───── AVAILABLE DATA ─────

(** ** Weakest preconditions

    [wp c Q w]: run on [w], [c] returns, and its result and final world satisfy
    [Q].  It is total: a routine that panics, faults or never wakes up has no
    weakest precondition. *)
Definition wp {S A : Type} (c : M S A) (Q : A -> world S -> Prop) (w : world S) : Prop :=
  match c w with
  | Done a w' => Q a w'
  | _ => False
  end.

Section Wp.
Context {S : Type}.
Implicit Types (w : world S).

Lemma wp_ret {A} (a : A) Q w : Q a w -> wp (mret a) Q w.
Proof. done. Qed.

Lemma wp_bind {A B} (c : M S A) (k : A -> M S B) Q w :
  wp c (fun a w' => wp (k a) Q w') w -> wp (c ≫= k) Q w.
Proof. unfold wp, mbind, M_bind. by destruct (c w). Qed.

Lemma wp_bind_inv {A B} (c : M S A) (k : A -> M S B) Q w :
  wp (c ≫= k) Q w -> wp c (fun a w' => wp (k a) Q w') w.
Proof. unfold wp, mbind, M_bind. by destruct (c w). Qed.

(** A routine that panics after [c] has returned. *)
Lemma bind_panic {A B} (c : M S A) (k : A -> M S B) msg w :
  wp c (fun a w' => k a w' = Panic msg) w -> (c ≫= k) w = Panic msg.
Proof. unfold wp, mbind, M_bind. by destruct (c w). Qed.

Lemma panic_bind {A B} (c : M S A) (k : A -> M S B) msg w : c w = Panic msg -> (c ≫= k) w = Panic msg.
Proof. intros H. unfold mbind, M_bind. by rewrite H. Qed.

Lemma wp_mono {A} (c : M S A) (Q Q' : A -> world S -> Prop) w :
  wp c Q w -> (forall a w', Q a w' -> Q' a w') -> wp c Q' w.
Proof. unfold wp. destruct (c w); naive_solver. Qed.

─────

*TASK INSTRUCTIONS:*
What you need to do is retype all the entries exactly as written.

*THE ANSWER:*
(** ** Weakest preconditions

    [wp c Q w]: run on [w], [c] returns, and its result and final world satisfy
    [Q].  It is total: a routine that panics, faults or never wakes up has no
    weakest precondition. *)
Definition wp {S A : Type} (c : M S A) (Q : A -> world S -> Prop) (w : world S) : Prop :=
  match c w with
  | Done a w' => Q a w'
  | _ => False
  end.

Section Wp.
Context {S : Type}.
Implicit Types (w : world S).

Lemma wp_ret {A} (a : A) Q w : Q a w -> wp (mret a) Q w.
Proof. done. Qed.

Lemma wp_bind {A B} (c : M S A) (k : A -> M S B) Q w :
  wp c (fun a w' => wp (k a) Q w') w -> wp (c ≫= k) Q w.
Proof. unfold wp, mbind, M_bind. by destruct (c w). Qed.

Lemma wp_bind_inv {A B} (c : M S A) (k : A -> M S B) Q w :
  wp (c ≫= k) Q w -> wp c (fun a w' => wp (k a) Q w') w.
Proof. unfold wp, mbind, M_bind. by destruct (c w). Qed.

(** A routine that panics after [c] has returned. *)
Lemma bind_panic {A B} (c : M S A) (k : A -> M S B) msg w :
  wp c (fun a w' => k a w' = Panic msg) w -> (c ≫= k) w = Panic msg.
Proof. unfold wp, mbind, M_bind. by destruct (c w). Qed.

Lemma panic_bind {A B} (c : M S A) (k : A -> M S B) msg w : c w = Panic msg -> (c ≫= k) w = Panic msg.
Proof. intros H. unfold mbind, M_bind. by rewrite H. Qed.

Lemma wp_mono {A} (c : M S A) (Q Q' : A -> world S -> Prop) w :
  wp c Q w -> (forall a w', Q a w' -> Q' a w') -> wp c Q' w.
Proof. unfold wp. destruct (c w); naive_solver. Qed.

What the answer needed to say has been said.